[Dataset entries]

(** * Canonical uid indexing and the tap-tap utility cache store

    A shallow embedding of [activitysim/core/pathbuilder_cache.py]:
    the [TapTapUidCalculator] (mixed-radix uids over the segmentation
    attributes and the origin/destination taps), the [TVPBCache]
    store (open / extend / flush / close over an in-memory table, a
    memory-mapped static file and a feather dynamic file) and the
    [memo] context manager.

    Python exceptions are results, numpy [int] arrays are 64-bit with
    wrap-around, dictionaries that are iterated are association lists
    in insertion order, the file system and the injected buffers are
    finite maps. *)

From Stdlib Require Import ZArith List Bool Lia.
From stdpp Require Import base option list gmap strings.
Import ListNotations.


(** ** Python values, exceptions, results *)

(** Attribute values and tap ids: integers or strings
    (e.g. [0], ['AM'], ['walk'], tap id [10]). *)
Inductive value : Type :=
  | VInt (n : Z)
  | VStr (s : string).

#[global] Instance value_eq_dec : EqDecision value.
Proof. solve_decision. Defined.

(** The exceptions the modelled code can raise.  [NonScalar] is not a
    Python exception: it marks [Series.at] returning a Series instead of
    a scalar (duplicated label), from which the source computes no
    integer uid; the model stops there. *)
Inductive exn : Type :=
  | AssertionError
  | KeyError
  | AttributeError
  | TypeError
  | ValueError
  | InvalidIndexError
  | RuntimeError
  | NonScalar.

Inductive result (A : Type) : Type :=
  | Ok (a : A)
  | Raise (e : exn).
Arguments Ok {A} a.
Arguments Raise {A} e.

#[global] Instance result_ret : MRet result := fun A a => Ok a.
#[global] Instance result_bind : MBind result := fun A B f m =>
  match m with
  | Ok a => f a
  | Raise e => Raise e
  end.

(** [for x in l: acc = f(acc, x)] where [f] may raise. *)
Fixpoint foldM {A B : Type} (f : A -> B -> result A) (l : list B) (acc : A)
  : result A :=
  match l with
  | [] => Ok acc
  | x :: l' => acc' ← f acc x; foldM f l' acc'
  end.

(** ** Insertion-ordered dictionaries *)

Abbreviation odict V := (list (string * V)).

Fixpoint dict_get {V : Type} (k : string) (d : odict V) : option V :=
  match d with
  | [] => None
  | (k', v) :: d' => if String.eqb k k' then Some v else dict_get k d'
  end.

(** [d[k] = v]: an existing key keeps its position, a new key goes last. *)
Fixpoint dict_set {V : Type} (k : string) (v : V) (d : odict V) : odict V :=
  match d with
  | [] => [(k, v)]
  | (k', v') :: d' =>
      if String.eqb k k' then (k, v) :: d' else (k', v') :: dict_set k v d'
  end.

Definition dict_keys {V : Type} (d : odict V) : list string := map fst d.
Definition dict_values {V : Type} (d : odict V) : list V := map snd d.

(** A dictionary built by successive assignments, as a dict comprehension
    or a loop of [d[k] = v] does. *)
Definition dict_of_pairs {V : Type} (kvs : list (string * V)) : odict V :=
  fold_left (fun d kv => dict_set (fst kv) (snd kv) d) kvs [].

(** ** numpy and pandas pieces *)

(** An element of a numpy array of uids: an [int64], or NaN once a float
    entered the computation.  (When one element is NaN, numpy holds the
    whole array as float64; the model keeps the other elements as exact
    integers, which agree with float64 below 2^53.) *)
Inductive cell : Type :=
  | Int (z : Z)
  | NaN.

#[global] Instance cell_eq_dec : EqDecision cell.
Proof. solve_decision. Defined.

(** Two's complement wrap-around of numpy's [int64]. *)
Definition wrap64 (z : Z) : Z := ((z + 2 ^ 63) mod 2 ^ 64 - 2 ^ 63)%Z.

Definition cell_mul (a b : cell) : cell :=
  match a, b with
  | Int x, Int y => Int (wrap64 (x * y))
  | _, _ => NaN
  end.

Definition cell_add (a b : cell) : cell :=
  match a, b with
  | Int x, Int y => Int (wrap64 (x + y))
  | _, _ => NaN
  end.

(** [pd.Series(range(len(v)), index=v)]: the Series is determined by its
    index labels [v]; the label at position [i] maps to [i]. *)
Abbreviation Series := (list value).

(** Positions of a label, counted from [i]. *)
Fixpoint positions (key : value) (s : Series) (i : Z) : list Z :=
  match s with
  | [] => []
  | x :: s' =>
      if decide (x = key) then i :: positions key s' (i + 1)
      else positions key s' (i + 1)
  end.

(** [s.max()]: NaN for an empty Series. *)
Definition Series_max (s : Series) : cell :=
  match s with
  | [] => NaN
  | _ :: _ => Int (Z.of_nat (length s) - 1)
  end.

Activity ::
Each entry above is to be quoted exactly.

Answer to the problem ::
(** * Canonical uid indexing and the tap-tap utility cache store

    A shallow embedding of [activitysim/core/pathbuilder_cache.py]:
    the [TapTapUidCalculator] (mixed-radix uids over the segmentation
    attributes and the origin/destination taps), the [TVPBCache]
    store (open / extend / flush / close over an in-memory table, a
    memory-mapped static file and a feather dynamic file) and the
    [memo] context manager.

    Python exceptions are results, numpy [int] arrays are 64-bit with
    wrap-around, dictionaries that are iterated are association lists
    in insertion order, the file system and the injected buffers are
    finite maps. *)

From Stdlib Require Import ZArith List Bool Lia.
From stdpp Require Import base option list gmap strings.
Import ListNotations.


(** ** Python values, exceptions, results *)

(** Attribute values and tap ids: integers or strings
    (e.g. [0], ['AM'], ['walk'], tap id [10]). *)
Inductive value : Type :=
  | VInt (n : Z)
  | VStr (s : string).

#[global] Instance value_eq_dec : EqDecision value.
Proof. solve_decision. Defined.

(** The exceptions the modelled code can raise.  [NonScalar] is not a
    Python exception: it marks [Series.at] returning a Series instead of
    a scalar (duplicated label), from which the source computes no
    integer uid; the model stops there. *)
Inductive exn : Type :=
  | AssertionError
  | KeyError
  | AttributeError
  | TypeError
  | ValueError
  | InvalidIndexError
  | RuntimeError
  | NonScalar.

Inductive result (A : Type) : Type :=
  | Ok (a : A)
  | Raise (e : exn).
Arguments Ok {A} a.
Arguments Raise {A} e.

#[global] Instance result_ret : MRet result := fun A a => Ok a.
#[global] Instance result_bind : MBind result := fun A B f m =>
  match m with
  | Ok a => f a
  | Raise e => Raise e
  end.

(** [for x in l: acc = f(acc, x)] where [f] may raise. *)
Fixpoint foldM {A B : Type} (f : A -> B -> result A) (l : list B) (acc : A)
  : result A :=
  match l with
  | [] => Ok acc
  | x :: l' => acc' ← f acc x; foldM f l' acc'
  end.

(** ** Insertion-ordered dictionaries *)

Abbreviation odict V := (list (string * V)).

Fixpoint dict_get {V : Type} (k : string) (d : odict V) : option V :=
  match d with
  | [] => None
  | (k', v) :: d' => if String.eqb k k' then Some v else dict_get k d'
  end.

(** [d[k] = v]: an existing key keeps its position, a new key goes last. *)
Fixpoint dict_set {V : Type} (k : string) (v : V) (d : odict V) : odict V :=
  match d with
  | [] => [(k, v)]
  | (k', v') :: d' =>
      if String.eqb k k' then (k, v) :: d' else (k', v') :: dict_set k v d'
  end.

Definition dict_keys {V : Type} (d : odict V) : list string := map fst d.
Definition dict_values {V : Type} (d : odict V) : list V := map snd d.

(** A dictionary built by successive assignments, as a dict comprehension
    or a loop of [d[k] = v] does. *)
Definition dict_of_pairs {V : Type} (kvs : list (string * V)) : odict V :=
  fold_left (fun d kv => dict_set (fst kv) (snd kv) d) kvs [].

(** ** numpy and pandas pieces *)

(** An element of a numpy array of uids: an [int64], or NaN once a float
    entered the computation.  (When one element is NaN, numpy holds the
    whole array as float64; the model keeps the other elements as exact
    integers, which agree with float64 below 2^53.) *)
Inductive cell : Type :=
  | Int (z : Z)
  | NaN.

#[global] Instance cell_eq_dec : EqDecision cell.
Proof. solve_decision. Defined.

(** Two's complement wrap-around of numpy's [int64]. *)
Definition wrap64 (z : Z) : Z := ((z + 2 ^ 63) mod 2 ^ 64 - 2 ^ 63)%Z.

Definition cell_mul (a b : cell) : cell :=
  match a, b with
  | Int x, Int y => Int (wrap64 (x * y))
  | _, _ => NaN
  end.

Definition cell_add (a b : cell) : cell :=
  match a, b with
  | Int x, Int y => Int (wrap64 (x + y))
  | _, _ => NaN
  end.

(** [pd.Series(range(len(v)), index=v)]: the Series is determined by its
    index labels [v]; the label at position [i] maps to [i]. *)
Abbreviation Series := (list value).

(** Positions of a label, counted from [i]. *)
Fixpoint positions (key : value) (s : Series) (i : Z) : list Z :=
  match s with
  | [] => []
  | x :: s' =>
      if decide (x = key) then i :: positions key s' (i + 1)
      else positions key s' (i + 1)
  end.

(** [s.max()]: NaN for an empty Series. *)
Definition Series_max (s : Series) : cell :=
  match s with
  | [] => NaN
  | _ :: _ => Int (Z.of_nat (length s) - 1)
  end.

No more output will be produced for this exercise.